Düşler - 1

77 2 0
                                    



Ağustos 1855, Kent, İngiltere

"Hadi ama Jane! Tam bir kız gibi vuruyorsun!"

Jane, Nigel'ın bu yorumuna kızmıştı. Daha ne kadar hızlı vurabilirdi ki? Sonuçta krikette hız değil atışın isabeti önemliydi. Elindeki sopayı sıkıca kavradı, hedefe odaklandı ve...

"Nigel! Jane! Hemen içeri!"

Çağıran teyzesi Catherine'di. Leydi Catherine Greenwood. Baron John Greenwood'un sevgili eşi ve Nigel, Julianne ve Suzanne'nin sevgili anneleri... Jane'in ise teyzesi.

Jane Smith, kendini bildi bileli Greenwood'ların evi olan Bloomfield Park'taydı. Elbette Jane'in de bir annesi ve babası vardı ancak onların adı bu evde pek ağızlara alınmazdı. Teyzesi Catherine için annesi en kibar ifadeyle "kıymet bilmeyen bir kadındı". Ancak Jane teyzesinin bir keresinde annesini nankör bir fahişe olarak çağırdığını duymuştu. Gizlice odasına gidip neredeyse bütün gece ağlamıştı. O zamanlar on iki yaşındaydı ve bir annenin rehberliğine çok ihtiyacı vardı. Teyzesi ise kendi çocuklarına ne kadar şefkatli ise Jane'e karşı o kadar soğuk davranıyordu. Jane bunun nedenini anlayamıyordu. Şimdiye kadar –Jane henüz on dokuz yaşına yeni basmıştı- teyzesine her konuda yardım etmeye çalışmış, onun sözünden çıkmamış ve iyi bir kız olabilmek için elinden geleni yapmıştı. Oysa teyzesi ona sürekli mesafeli davranmıştı. Tıpkı evin diğer mensupları gibi. Bir tek Nigel onunla arkadaş olmuştu. Nigel ondan beş yaş büyüktü ve Jane için tam bir ağabey gibiydi. Aslında Jane gizliden gizliye ona karşı bir takım hisler besliyordu ama bunu asla belli etmemeye çalışıyordu. Nigel'ın bir gün onu fark edeceğini umuyordu.

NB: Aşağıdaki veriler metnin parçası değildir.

(** X11: the frame of index [k] is read back from the eight bytes at
    offset [8 * k] of the encoding, with [binary.BigEndian.Uint64] and
    [math.Float64frombits]. *)
Theorem EncodePCM_frame_at (frames : list float64) (k : nat) :
  (k < length frames)%nat -> is_float64 (nth k frames 0) ->
  Math.Float64frombits
    (Binary.Uint64 (firstn 8 (skipn (8 * k) (EncodePCM frames))))
  = nth k frames 0.
Proof.
  intros Hk Hf. rewrite EncodePCM_skipn.
  rewrite <- (firstn_skipn k frames) in Hf.
  rewrite app_nth2 in Hf by (rewrite length_firstn; lia).
  rewrite length_firstn in Hf. replace (k - Nat.min k (length frames))%nat with 0%nat in Hf by lia.
  assert (Hn : nth k frames 0 = nth 0 (skipn k frames) 0).
  { rewrite <- (firstn_skipn k frames) at 1.
    rewrite app_nth2 by (rewrite length_firstn; lia).
    rewrite length_firstn. f_equal. lia. }
  rewrite Hn.
  destruct (skipn k frames) as [| f rest] eqn:E.
  - assert (length (skipn k frames) = 0%nat) by (rewrite E; reflexivity).
    rewrite length_skipn in H. lia.
  - cbn [nth] in *. change (f :: rest) with ([f] ++ rest).
    rewrite EncodePCM_concatenation, firstn_app_exact by (rewrite EncodePCM_length; reflexivity).
    rewrite EncodePCM_concat. cbn [map concat]. rewrite app_nil_r.
    unfold Math.Float64frombits. apply Uint64_big_endian. exact Hf.
Qed.

Lemma EncodePCM_frame_at_witness :
  Math.Float64frombits
    (Binary.Uint64
       (firstn 8 (skipn (8 * 2) (EncodePCM [F64.zero; F64.of_int 1; Math.NaN]))))
  = nth 2 [F64.zero; F64.of_int 1; Math.NaN] 0.
Proof.
  apply (EncodePCM_frame_at [F64.zero; F64.of_int 1; Math.NaN] 2).
  - vm_compute. repeat constructor.
  - vm_compute. split; [discriminate | reflexivity].
Defined.

(** ** The whole program *)

Lemma Sine_440_at_zero (kernel : float64 -> float64) :
  Sine kernel (Constant (F64.of_int 440)) 0 = F64.zero.
Proof.
  unfold Sine. rewrite Seconds_zero_two_Pi, mul_zero_finite by (vm_compute; reflexivity).
  reflexivity.
Qed.

(** X12: [main] terminates whatever the polynomial part of [math.Sin]
    computes, and writes 1764008 bytes, the encoding of 220501 frames;
    the first eight are zero, the frame at offset [0]. *)
Theorem main_output (kernel : float64 -> float64) :
  exists (fuel : nat) (out : list Z),
    main fuel kernel = Some out /\
    Z.of_nat (length out) = 1764008 /\
    firstn 8 out = [0; 0; 0; 0; 0; 0; 0; 0].
Proof.
  destruct (main_frame_count (Sine kernel (Constant (F64.of_int 440))))
    as (frames & Hret & Hlen).
  destruct (Sample_first_frame (Sine kernel (Constant (F64.of_int 440))) 44100 0
              (5 * Time.Second) frames ltac:(lia) ltac:(reflexivity)
              ltac:(reflexivity) Hret) as [rest Hfr].
  destruct Hret as [fuel Hs].
  exists fuel, (EncodePCM frames). split; [| split].
  - unfold main. rewrite Hs. reflexivity.
  - rewrite EncodePCM_length. lia.
  - rewrite Hfr, Sine_440_at_zero.
    change (F64.zero :: rest) with ([F64.zero] ++ rest).
    rewrite EncodePCM_concatenation. apply firstn_app_exact. reflexivity.
Qed.
Lemma parses_readString : parses false readString.
Proof.
  apply parses_bind_false; [apply parses_weaken, parses_readUint64|].
  intros n. apply parses_readNBytes.
Qed.

Lemma parses_readBool : parses false readBool.
Proof.
  apply parses_bind_false; [apply parses_weaken, parses_readByte|].
  intros b. apply parses_ret.
Qed.

Lemma parses_readFields n : parses false (readFields n).
Proof.
  induction n as [|n IH]; simpl; [apply parses_ret|].
  apply parses_bind_false; [apply parses_weaken, parses_readUint64|intros k].
  apply parses_bind_false; [apply parses_weaken, parses_readUint64|intros o].
  apply parses_bind_false; [done|intros r]. apply parses_ret.
Qed.

Lemma parses_skipUint64s n : parses false (skipUint64s n).
Proof.
  induction n as [|n IH]; simpl; [apply parses_ret|].
  apply parses_bind_false; [apply parses_weaken, parses_readUint64|done].
Qed.

Ltac parses_step :=
  first
    [ apply parses_ret
    | apply parses_fatal
    | apply parses_readNBytes
    | apply parses_readString
    | apply parses_readBool
    | apply parses_readFields
    | apply parses_skipUint64s
    | apply parses_weaken, parses_readUint64
    | apply parses_bind_false; [|intros ?] ].

Lemma parses_readRecord d : parses true (readRecord d).
Proof.
  unfold readRecord.
  apply (parses_bind true false); [apply parses_readUint64|].
  intros kind. repeat case_match; repeat parses_step.
Qed.

(** The loop of [rawRead] is never cut by its fuel. *)
Lemma rawLoop_fuel fuel d input :
  (length input < fuel)%nat ->
  rawLoop fuel d input <> OutOfFuel /\ rawLoop fuel d input <> Panic.
Proof.
  revert d input. induction fuel as [|fuel IH]; intros d input Hlen; [lia|].
  simpl. unfold bind. pose proof (parses_readRecord d input) as Hp.
  destruct (readRecord d input) as [[[d'|] rest]| | |]; try done.
  apply IH. lia.
Qed.

(** A record leaves the OSThread collection of the dump as it was. *)
Lemma readRecord_osthreads d input d' rest :
  readRecord d input = Ok (Some d', rest) -> osthreads d' = osthreads d.
Proof.
  unfold readRecord, bind, ret, fatal.
  repeat (case_match; try discriminate); by intros [= <-].
Qed.

Lemma rawLoop_osthreads fuel d input d' rest :
  rawLoop fuel d input = Ok (d', rest) -> osthreads d' = osthreads d.
Proof.
  revert d input. induction fuel as [|fuel IH]; intros d input; simpl; [done|].
  unfold bind. destruct (readRecord d input) as [[[d1|] rest1]| | |] eqn:E; try done.
  - intros H. apply IH in H. rewrite H. by eapply readRecord_osthreads.
  - by intros [= <- _].
Qed.

(** No dump that [rawRead] returns has an OSThread in it. *)
Lemma rawRead_osthreads input d : rawRead input = Ok d -> osthreads d = [].
Proof.
  unfold rawRead, bind.
  destruct (readLine input) as [[hdr rest]| | |]; try done.
  case_bool_decide; [|done].
  destruct (rawLoop _ _ _) as [[d' rest']| | |] eqn:E; try done.
  intros [= <-]. by apply rawLoop_osthreads in E.
Qed.

(** [rawRead] returns a dump or ends with a fatal error. *)
Lemma rawRead_outcome input : rawRead input <> OutOfFuel /\ rawRead input <> Panic.
Proof.
  unfold rawRead, bind, readLine.
  destruct input as [|b input]; [done|].
  destruct (splitLine (b :: input)) as [line [rest|]]; case_bool_decide; try done.
  pose proof (rawLoop_fuel (S (length rest)) emptyDump rest ltac:(lia)) as [H1 H2].
  by destruct (rawLoop _ _ _) as [[d ?]| | |].
Qed.

(** C6, on the file [osthreadStream]: the OSThread record is read and the
    dump that comes back is the empty one, its OSThread collection
    included. *)
Theorem osthread_record_dropped :
  rawRead osthreadStream = Ok emptyDump /\ osthreads emptyDump = [].
Proof. split; [vm_compute; reflexivity|reflexivity]. Qed.

(** ** The heap index *)

Lemma add64_small a b : 0 <= a -> 0 <= b -> a + b < two64 -> add64 a b = a + b.
Proof. intros. unfold add64, u64. apply Z.mod_small. lia. Qed.

(** The binary search lands inside [[0, n]], on an index where the
    predicate holds whenever it lands below [n]; no order is assumed. *)
Lemma searchLoop_S fuel f i j :
  searchLoop (S fuel) f i j =
  if (i <? j)%nat
  then if f ((i + j) / 2)%nat
       then searchLoop fuel f i ((i + j) / 2)%nat
       else searchLoop fuel f (S ((i + j) / 2)) j
  else i.
Proof. reflexivity. Qed.

Lemma searchLoop_true fuel f i j n :
  (i <= j <= n)%nat -> (j - i < fuel)%nat ->
  ((j < n)%nat -> f j = true) ->
  (searchLoop fuel f i j <= n)%nat /\
  ((searchLoop fuel f i j < n)%nat -> f (searchLoop fuel f i j) = true).
Proof.
  revert i j. induction fuel as [|fuel IH]; intros i j Hij Hfuel Hj; [lia|].
  rewrite searchLoop_S. destruct (Nat.ltb_spec i j) as [Hlt|Hge].
  - assert (i <= (i + j) / 2 < j)%nat as Hh.
    { split; [apply Nat.div_le_lower_bound; lia|apply Nat.Div0.div_lt_upper_bound; lia]. }
    destruct (f ((i + j) / 2)%nat) eqn:Hf.
    + apply IH; [lia|lia|done].
    + apply IH; [lia|lia|done].
  - assert (i = j) as -> by lia. split; [lia|done].
Qed.

Lemma Search_true n f :
  (Search n f <= n)%nat /\ ((Search n f < n)%nat -> f (Search n f) = true).
Proof. unfold Search. apply searchLoop_true; lia. Qed.

(** What [find] returns is an object of the heap whose range holds [p]. *)
Lemma find_Some objs h p q o :
  find objs h p = Some (q, o) ->
  q ∈ h /\ objs !! q = Some o /\
  obj_addr o <= p < add64 (obj_addr o) (len64 (obj_data o)).
Proof.
  unfold find. pose proof (Search_true (length h) (endsAfter objs h p)) as [_ Htrue].
  remember (Search (length h) (endsAfter objs h p)) as j eqn:Hj. clear Hj.
  destruct (h !! j) as [q'|] eqn:Hq; [|done].
  destruct (objs !! q') as [o'|] eqn:Ho; [|done].
  destruct (Z.leb_spec (obj_addr o') p) as [Hle|]; [|done].
  intros [= -> ->]. split; [by eapply list_elem_of_lookup_2|]. split; [done|].
  split; [done|]. apply lookup_lt_Some in Hq as Hlt. specialize (Htrue Hlt).
  unfold endsAfter, heapAt in Htrue. rewrite Hq, Ho in Htrue. lia.
Qed.

(** The offset that [linkPtr] stores lies inside the object found. *)
Lemma find_tooffset objs h p q o :
  find objs h p = Some (q, o) -> 0 <= obj_addr o ->
  0 <= sub64 p (obj_addr o) < len64 (obj_data o).
Proof.
  intros (_ & _ & Hlo & Hhi)%find_Some Haddr. unfold sub64, add64, u64, len64, two64 in *.
  assert (0 <= obj_addr o + Z.of_nat (length (obj_data o))) as Hnn by lia.
  pose proof (Z.mod_le _ (2 ^ 64) Hnn ltac:(lia)).
  assert (0 <= p - obj_addr o) as Hd by lia.
  pose proof (Z.mod_le _ (2 ^ 64) Hd ltac:(lia)).
  pose proof (Z.mod_pos_bound (p - obj_addr o) (2 ^ 64) ltac:(lia)). lia.
Qed.

(** On a predicate that is false below [k] and true from [k] on, the
    binary search returns [k]. *)
Lemma searchLoop_exact fuel f i j k :
  (i <= k <= j)%nat -> (j - i < fuel)%nat ->
  (forall m, (m < k)%nat -> f m = false) ->
  (forall m, (k <= m < j)%nat -> f m = true) ->
  searchLoop fuel f i j = k.
Proof.
  intros Hk Hfuel Hlow Hhigh. revert i j Hk Hfuel Hhigh.
  induction fuel as [|fuel IH]; intros i j Hk Hfuel Hhigh; [lia|].
  rewrite searchLoop_S. destruct (Nat.ltb_spec i j) as [Hlt|Hge]; [|lia].
  assert (i <= (i + j) / 2 < j)%nat as Hh.
  { split; [apply Nat.div_le_lower_bound; lia|apply Nat.Div0.div_lt_upper_bound; lia]. }
  destruct (decide ((i + j) / 2 < k)%nat) as [Hhk|Hhk].
  - rewrite Hlow by done. apply IH; [lia|lia|]. intros m Hm. apply Hhigh. lia.
  - rewrite Hhigh by lia. apply IH; [lia|lia|]. intros m Hm. apply Hhigh. lia.
Qed.

(** In a well-formed heap, [find] returns the object whose address range
    holds [p]. *)
Lemma find_complete s h p k o :
  wfHeap s h -> heapAt s h k = Some o ->
  obj_addr o <= p < objEnd o ->
  exists q, h !! k = Some q /\ find s h p = Some (q, o).
Proof.
  intros [Hobjs Hsorted] Hk Hp.
  assert (forall m, (m < length h)%nat -> exists om,
            heapAt s h m = Some om /\ 0 <= obj_addr om /\ objEnd om < two64) as Hat.
  { intros m Hm. destruct (lookup_lt_is_Some_2 h m Hm) as [q Hq].
    destruct (Hobjs m q Hq) as (om & Hom & Hbounds). exists om.
    unfold heapAt. by rewrite Hq. }
  assert (k < length h)%nat as Hklen.
  { unfold heapAt in Hk. destruct (h !! k) eqn:Hq; [|done]. by eapply lookup_lt_Some. }
  assert (forall om, 0 <= obj_addr om -> objEnd om < two64 ->
            add64 (obj_addr om) (len64 (obj_data om)) = objEnd om) as Hend.
  { intros om H0 H1. unfold objEnd, len64 in *. apply add64_small; lia. }
  assert (Search (length h) (endsAfter s h p) = k) as Hsearch.
  { unfold Search. apply searchLoop_exact; [lia|lia| |].
    - intros m Hm. destruct (Hat m ltac:(lia)) as (om & Hom & H0 & H1).
      unfold endsAfter. rewrite Hom, Hend by done.
      pose proof (Hsorted m k om o Hm Hom Hk). lia.
    - intros m Hm. destruct (Hat m ltac:(lia)) as (om & Hom & H0 & H1).
      unfold endsAfter. rewrite Hom, Hend by done.
      destruct (decide (m = k)) as [->|Hne].
      + rewrite Hk in Hom. injection Hom as <-. lia.
      + pose proof (Hsorted k m o om ltac:(lia) Hk Hom).
        unfold objEnd, len64 in *. lia. }
  unfold find. rewrite Hsearch. unfold heapAt in Hk.
  destruct (h !! k) as [q|]; [|done]. exists q. split; [done|]. rewrite Hk.
  destruct (Z.leb_spec (obj_addr o) p); [done|lia].
Qed.

(** ** Stores *)

Lemma set_edges_nil o : set_edges o (obj_edges o ++ []) = o.
Proof. destruct o. unfold set_edges. simpl. by rewrite app_nil_r. Qed.

Lemma addEdges_nil x s : addEdges x [] s = s.
Proof. unfold addEdges. apply list_alter_id. intros o. apply set_edges_nil. Qed.

Lemma length_addEdges x l s : length (addEdges x l s) = length s.
Proof. apply length_alter. Qed.

Lemma lookup_addEdges x l s y :
  addEdges x l s !! y =
  (fun o => if decide (x = y) then set_edges o (obj_edges o ++ l) else o) <$> s !! y.
Proof.
  unfold addEdges. destruct (decide (x = y)) as [->|Hne].
  - by rewrite list_lookup_alter_eq.
  - rewrite list_lookup_alter_ne by done. by destruct (s !! y).
Qed.

Lemma addEdges_app x l1 l2 s :
  addEdges x l2 (addEdges x l1 s) = addEdges x (l1 ++ l2) s.
Proof.
  apply list_eq. intros y. rewrite !lookup_addEdges.
  destruct (s !! y) as [o|]; [|done]. simpl.
  destruct (decide (x = y)); [|done].
  unfold set_edges. simpl. by rewrite app_assoc.
Qed.

Lemma shape_addEdges x l s : shapeOf <$> addEdges x l s = shapeOf <$> s.
Proof.
  apply list_eq. intros y. rewrite !list_lookup_fmap, lookup_addEdges.
  destruct (s !! y) as [o|]; [|done]. simpl. by destruct (decide (x = y)).
Qed.

Lemma shape_lookup (s1 s2 : list Object) (y : nat) o1 :
  shapeOf <$> s1 = shapeOf <$> s2 -> s1 !! y = Some o1 ->
  exists o2, s2 !! y = Some o2 /\ shapeOf o2 = shapeOf o1.
Proof.
  intros Hs Ho. assert ((shapeOf <$> s2) !! y = Some (shapeOf o1)) as H2.
  { rewrite <- Hs, list_lookup_fmap, Ho. done. }
  rewrite list_lookup_fmap in H2. destruct (s2 !! y) as [o2|]; [|done].
  simpl in H2. exists o2. split; [done|congruence].
Qed.

Lemma shape_lookup_None (s1 s2 : list Object) (y : nat) :
  shapeOf <$> s1 = shapeOf <$> s2 -> s1 !! y = None -> s2 !! y = None.
Proof.
  intros Hs Ho. apply lookup_ge_None. apply lookup_ge_None in Ho.
  apply (f_equal length) in Hs. rewrite !length_fmap in Hs. lia.
Qed.

(** [find] looks at addresses and payload lengths only. *)
Lemma geom_lookup (s1 s2 : list Object) (y : nat) o1 :
  geomOf <$> s1 = geomOf <$> s2 -> s1 !! y = Some o1 ->
  exists o2, s2 !! y = Some o2 /\ obj_addr o2 = obj_addr o1 /\
             length (obj_data o2) = length (obj_data o1).
Proof.
  intros Hs Ho. assert ((geomOf <$> s2) !! y = Some (geomOf o1)) as H2.
  { rewrite <- Hs, list_lookup_fmap, Ho. done. }
  rewrite list_lookup_fmap in H2. destruct (s2 !! y) as [o2|]; [|done].
  simpl in H2. exists o2. unfold geomOf in H2. split; [done|]. split; congruence.
Qed.
Definition valid_base (p : Prefix) : Prop :=
  0 <= prefix_addr p < 2 ^ 128 /\ 0 <= prefix_len p <= 64.

End Codec.

(** * The kernel tables behind [vishvananda/netlink]

    Links, routes and neighbor entries, and the answers of the kernel
    that depend on them: a missing link, a missing route ([ESRCH]), a
    missing or already present neighbor entry ([ENOENT], [EEXIST]). *)

Module Netlink.

(** [net.IPNet]: an address on 128 bits (IPv4 in its mapped 16-byte form,
    as [net.IP] holds it) and the result of [Mask.Size()]. *)
Record IPNet : Type := mkIPNet { IP : Z; ones : Z; bits : Z }.

Definition IPNet_eqb (a b : IPNet) : bool :=
  (IP a =? IP b) && (ones a =? ones b) && (bits a =? bits b).

(** [ip.To4() != nil]: the address is in [::ffff:0:0/96]. *)
Definition is_v4 (ip : Z) : bool := Z.shiftr ip 32 =? 65535.

(** [netlink.NewIPNet]: the host network of an address. *)
Definition NewIPNet (ip : Z) : IPNet :=
  if is_v4 ip then mkIPNet ip 32 32 else mkIPNet ip 128 128.

(** Constants of [netlink] and [netlink/nl]. *)
Definition NUD_PERMANENT : Z := 128.
Definition NTF_PROXY : Z := 8.
Definition SEG6_LOCAL_ACTION : nat := 1.
Definition SEG6_LOCAL_VRFTABLE : nat := 9.
Definition SEG6_LOCAL_MAX : nat := 10.
Definition SEG6_LOCAL_ACTION_END_DT46 : Z := 16.
Definition SEG6_IPTUN_MODE_ENCAP : Z := 1.
Definition RT_TABLE_MAIN : Z := 254.
Definition ENOENT : Z := 2.
Definition ESRCH : Z := 3.
Definition EEXIST : Z := 17.

(** A link; [VrfTable] is the routing table of a VRF device. *)
Record Link : Type := mkLink
  { Name : string; Index : Z; VrfTable : option Z }.

Record SEG6LocalEncap : Type := mkSEG6LocalEncap
  { LFlags : list bool; LAction : Z; LVrfTable : Z }.

Record SEG6Encap : Type := mkSEG6Encap
  { Mode : Z; Segments : list Z }.

Inductive Encap : Type :=
| EncapSEG6Local (e : SEG6LocalEncap)
| EncapSEG6 (e : SEG6Encap).

Record Route : Type := mkRoute
  { Dst : IPNet; Table : Z; LinkIndex : Z; REncap : option Encap }.

Record Neigh : Type := mkNeigh
  { NLinkIndex : Z; NIP : Z; State : Z; Flags : Z }.

Record Kernel : Type := mkKernel
  { links : list Link; routes : list Route; neighs : list Neigh }.

(** The zero value [&netlink.SEG6LocalEncap{}]. *)
Definition SEG6LocalEncap_zero : SEG6LocalEncap :=
  mkSEG6LocalEncap (repeat false SEG6_LOCAL_MAX) 0 0.

(** [flags[i] = true] on a Go array: an index out of range does not
    compile in Go and leaves the list unchanged here. *)
Fixpoint set_flag (i : nat) (fl : list bool) : list bool :=
  match fl, i with
  | [], _ => []
  | _ :: rest, O => true :: rest
  | b :: rest, S j => b :: set_flag j rest
  end.

(** [netlink.LinkByName]. *)
Definition LinkByName (k : Kernel) (name : string) : result Link :=
  match find (fun l => String.eqb (Name l) name) (links k) with
  | Some l => OK l
  | None => Err (LinkNotFoundError name)
  end.

(** A route with [Table] unset goes to the main table. *)
Definition table_of (r : Route) : Z :=
  if 0 <? Table r then Table r else RT_TABLE_MAIN.

(** Two routes name the same kernel entry: same table, same
    destination. *)
Definition same_route (a b : Route) : bool :=
  (table_of a =? table_of b) && IPNet_eqb (Dst a) (Dst b).

(** The kernel holds an entry for the route [r] names. *)
Definition has_route (k : Kernel) (r : Route) : bool :=
  existsb (same_route r) (routes k).

(** [netlink.RouteReplace] ([NLM_F_CREATE|NLM_F_REPLACE]): the entry is
    created, or overwritten when it exists. *)
Definition RouteReplace (k : Kernel) (r : Route) : option error * Kernel :=
  (None,
   mkKernel (links k)
            (r :: filter (fun x => negb (same_route r x)) (routes k))
            (neighs k)).

(** [netlink.RouteDel]: the kernel answers [ESRCH] when no such route
    exists. *)
Definition RouteDel (k : Kernel) (r : Route) : option error * Kernel :=
  if has_route k r
  then (None,
        mkKernel (links k)
                 (filter (fun x => negb (same_route r x)) (routes k))
                 (neighs k))
  else (Some (Errno ESRCH), k).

Elindeki kriketleri bırakıp Nigel'ın peşi sıra yürüyüp evin salonuna girdi. Bloomfield Park'ın salonu gerçekten büyük bir salondu ve doğudan getirilmiş birçok eşya ile süslenmişti. Hint ipekleri ve Osmanlı kilimleri İngiliz mobilya anlayışı ile tezat görünse de aslında birbirlerini hoş bir şekilde tamamlamışlardı. Koltukların yanındaki sehpalara konmuş çay tepsileri ve kurabiye tabakları çay saati olduğunu hatırlatıyordu. Leydi Greenwood asla bir gün bile aksatmazdı ve herkesin ona katılmasını buyururdu. Jane her zamanki yerine, kapıya yakın ailenin tamamına daha uzak bir yere, oturdu. Hizmetçiler çay servisi yapmaya başladıklarında teyzesi de konuşmaya başladı:

"Londra'dan bir mektup aldım. Biliyorsunuz balo sezonu yaklaşıyor..."

Jane içinden "Tanrı aşkına baloya daha çok yok mu?!" diye düşündü. Ya da düşündüğünü sandı, çünkü teyzesi ona dönüp; "Bir şey mi dedin Jane?" demişti. Odadaki bütün gözler onun üzerindeydi. Bir an afalladı, bir şey söyleyemedi. Daha sonra kendini toparlayıp siyah gözlerini teyzesine çevirdi ve "Ah, yok bir şey sevgili teyzeciğim. Sadece ne kadar heyecan verici olacağını söylemiştim."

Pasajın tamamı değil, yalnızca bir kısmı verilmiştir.